----- Input material

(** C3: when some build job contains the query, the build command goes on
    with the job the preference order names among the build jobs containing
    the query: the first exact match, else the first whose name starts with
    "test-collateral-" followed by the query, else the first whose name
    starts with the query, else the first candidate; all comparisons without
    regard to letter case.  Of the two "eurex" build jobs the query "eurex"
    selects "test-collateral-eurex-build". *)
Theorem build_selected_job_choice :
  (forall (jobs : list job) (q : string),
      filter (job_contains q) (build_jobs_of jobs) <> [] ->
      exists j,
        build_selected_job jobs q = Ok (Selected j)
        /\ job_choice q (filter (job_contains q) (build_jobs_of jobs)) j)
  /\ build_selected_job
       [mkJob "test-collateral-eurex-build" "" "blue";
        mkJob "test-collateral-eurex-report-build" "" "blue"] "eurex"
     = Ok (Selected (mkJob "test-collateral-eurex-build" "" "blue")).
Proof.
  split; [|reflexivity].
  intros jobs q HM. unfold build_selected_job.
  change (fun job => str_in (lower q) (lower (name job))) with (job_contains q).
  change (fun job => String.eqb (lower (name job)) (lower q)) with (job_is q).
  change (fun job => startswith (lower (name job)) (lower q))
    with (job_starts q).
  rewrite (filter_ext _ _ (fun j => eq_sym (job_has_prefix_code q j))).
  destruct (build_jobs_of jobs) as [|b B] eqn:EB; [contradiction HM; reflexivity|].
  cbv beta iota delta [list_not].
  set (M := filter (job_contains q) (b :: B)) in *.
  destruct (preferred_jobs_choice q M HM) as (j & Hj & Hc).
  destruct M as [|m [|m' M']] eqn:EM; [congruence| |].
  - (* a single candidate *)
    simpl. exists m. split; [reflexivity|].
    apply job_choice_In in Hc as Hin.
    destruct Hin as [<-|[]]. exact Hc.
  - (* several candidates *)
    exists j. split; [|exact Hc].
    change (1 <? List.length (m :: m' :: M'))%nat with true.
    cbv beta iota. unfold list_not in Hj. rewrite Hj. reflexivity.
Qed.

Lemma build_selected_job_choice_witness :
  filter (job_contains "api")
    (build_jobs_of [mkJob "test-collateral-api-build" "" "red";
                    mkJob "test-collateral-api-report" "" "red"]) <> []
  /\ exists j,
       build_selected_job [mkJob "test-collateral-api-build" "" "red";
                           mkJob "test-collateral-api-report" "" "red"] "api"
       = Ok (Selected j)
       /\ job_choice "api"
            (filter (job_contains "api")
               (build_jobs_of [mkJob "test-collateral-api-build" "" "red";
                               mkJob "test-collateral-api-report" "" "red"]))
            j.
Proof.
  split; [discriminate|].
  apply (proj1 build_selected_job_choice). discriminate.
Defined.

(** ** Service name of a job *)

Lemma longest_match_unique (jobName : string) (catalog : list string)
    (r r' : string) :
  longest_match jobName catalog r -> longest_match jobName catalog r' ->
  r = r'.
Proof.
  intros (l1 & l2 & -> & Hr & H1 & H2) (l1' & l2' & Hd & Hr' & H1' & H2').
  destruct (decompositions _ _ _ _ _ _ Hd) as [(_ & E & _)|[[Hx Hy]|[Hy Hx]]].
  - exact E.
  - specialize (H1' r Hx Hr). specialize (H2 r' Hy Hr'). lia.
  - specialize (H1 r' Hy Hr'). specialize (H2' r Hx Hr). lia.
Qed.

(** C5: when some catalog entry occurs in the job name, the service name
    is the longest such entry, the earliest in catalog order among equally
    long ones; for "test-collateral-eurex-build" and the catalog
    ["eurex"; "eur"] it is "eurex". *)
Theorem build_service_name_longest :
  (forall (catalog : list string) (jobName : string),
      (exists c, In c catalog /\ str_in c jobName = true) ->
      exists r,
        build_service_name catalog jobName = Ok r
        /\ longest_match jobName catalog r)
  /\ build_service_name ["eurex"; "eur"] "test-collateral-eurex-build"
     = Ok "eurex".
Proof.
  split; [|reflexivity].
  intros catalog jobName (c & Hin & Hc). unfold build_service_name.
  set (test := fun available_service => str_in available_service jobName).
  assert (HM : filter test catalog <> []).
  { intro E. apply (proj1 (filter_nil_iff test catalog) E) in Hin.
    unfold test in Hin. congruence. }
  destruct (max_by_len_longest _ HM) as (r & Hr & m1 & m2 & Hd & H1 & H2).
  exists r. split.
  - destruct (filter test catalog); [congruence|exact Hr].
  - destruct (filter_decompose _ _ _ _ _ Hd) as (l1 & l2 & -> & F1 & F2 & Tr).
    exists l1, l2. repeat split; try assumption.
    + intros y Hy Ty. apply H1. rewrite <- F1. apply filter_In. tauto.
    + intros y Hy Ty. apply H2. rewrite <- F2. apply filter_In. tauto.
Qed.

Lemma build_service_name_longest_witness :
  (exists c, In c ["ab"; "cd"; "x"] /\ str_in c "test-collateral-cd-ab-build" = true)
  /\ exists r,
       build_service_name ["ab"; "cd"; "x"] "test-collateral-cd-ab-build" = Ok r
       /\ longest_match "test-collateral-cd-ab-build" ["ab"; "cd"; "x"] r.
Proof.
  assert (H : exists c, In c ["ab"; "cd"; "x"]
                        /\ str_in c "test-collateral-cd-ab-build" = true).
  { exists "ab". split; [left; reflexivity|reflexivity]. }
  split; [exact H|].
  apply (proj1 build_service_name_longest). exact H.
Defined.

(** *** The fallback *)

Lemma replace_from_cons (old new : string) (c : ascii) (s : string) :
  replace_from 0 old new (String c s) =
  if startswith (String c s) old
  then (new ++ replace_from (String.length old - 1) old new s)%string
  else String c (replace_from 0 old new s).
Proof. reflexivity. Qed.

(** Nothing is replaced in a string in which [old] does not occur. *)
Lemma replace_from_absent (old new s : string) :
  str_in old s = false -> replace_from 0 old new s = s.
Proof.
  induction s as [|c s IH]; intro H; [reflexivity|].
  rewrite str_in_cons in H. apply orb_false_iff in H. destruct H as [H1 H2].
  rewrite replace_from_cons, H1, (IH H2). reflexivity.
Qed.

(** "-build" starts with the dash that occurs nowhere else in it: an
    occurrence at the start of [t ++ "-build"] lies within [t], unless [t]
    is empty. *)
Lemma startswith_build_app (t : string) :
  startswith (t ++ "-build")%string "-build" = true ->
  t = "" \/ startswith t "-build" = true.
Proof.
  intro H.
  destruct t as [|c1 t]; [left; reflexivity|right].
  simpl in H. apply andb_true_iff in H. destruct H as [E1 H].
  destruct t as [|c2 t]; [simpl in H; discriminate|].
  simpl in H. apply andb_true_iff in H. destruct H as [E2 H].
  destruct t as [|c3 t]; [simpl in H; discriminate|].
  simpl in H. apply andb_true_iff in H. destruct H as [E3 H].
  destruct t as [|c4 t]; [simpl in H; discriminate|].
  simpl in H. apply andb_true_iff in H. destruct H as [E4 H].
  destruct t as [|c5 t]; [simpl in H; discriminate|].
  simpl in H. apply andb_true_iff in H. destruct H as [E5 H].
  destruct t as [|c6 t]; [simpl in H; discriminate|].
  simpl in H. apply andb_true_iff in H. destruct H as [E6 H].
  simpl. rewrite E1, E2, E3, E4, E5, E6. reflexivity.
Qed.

----------

Work request ▸
In the listing above, find every line with the word "Lemma" and copy it.

Result for this task ▸
Lemma build_selected_job_choice_witness :
Lemma longest_match_unique (jobName : string) (catalog : list string)
Lemma build_service_name_longest_witness :
Lemma replace_from_cons (old new : string) (c : ascii) (s : string) :
Lemma replace_from_absent (old new s : string) :
Lemma startswith_build_app (t : string) :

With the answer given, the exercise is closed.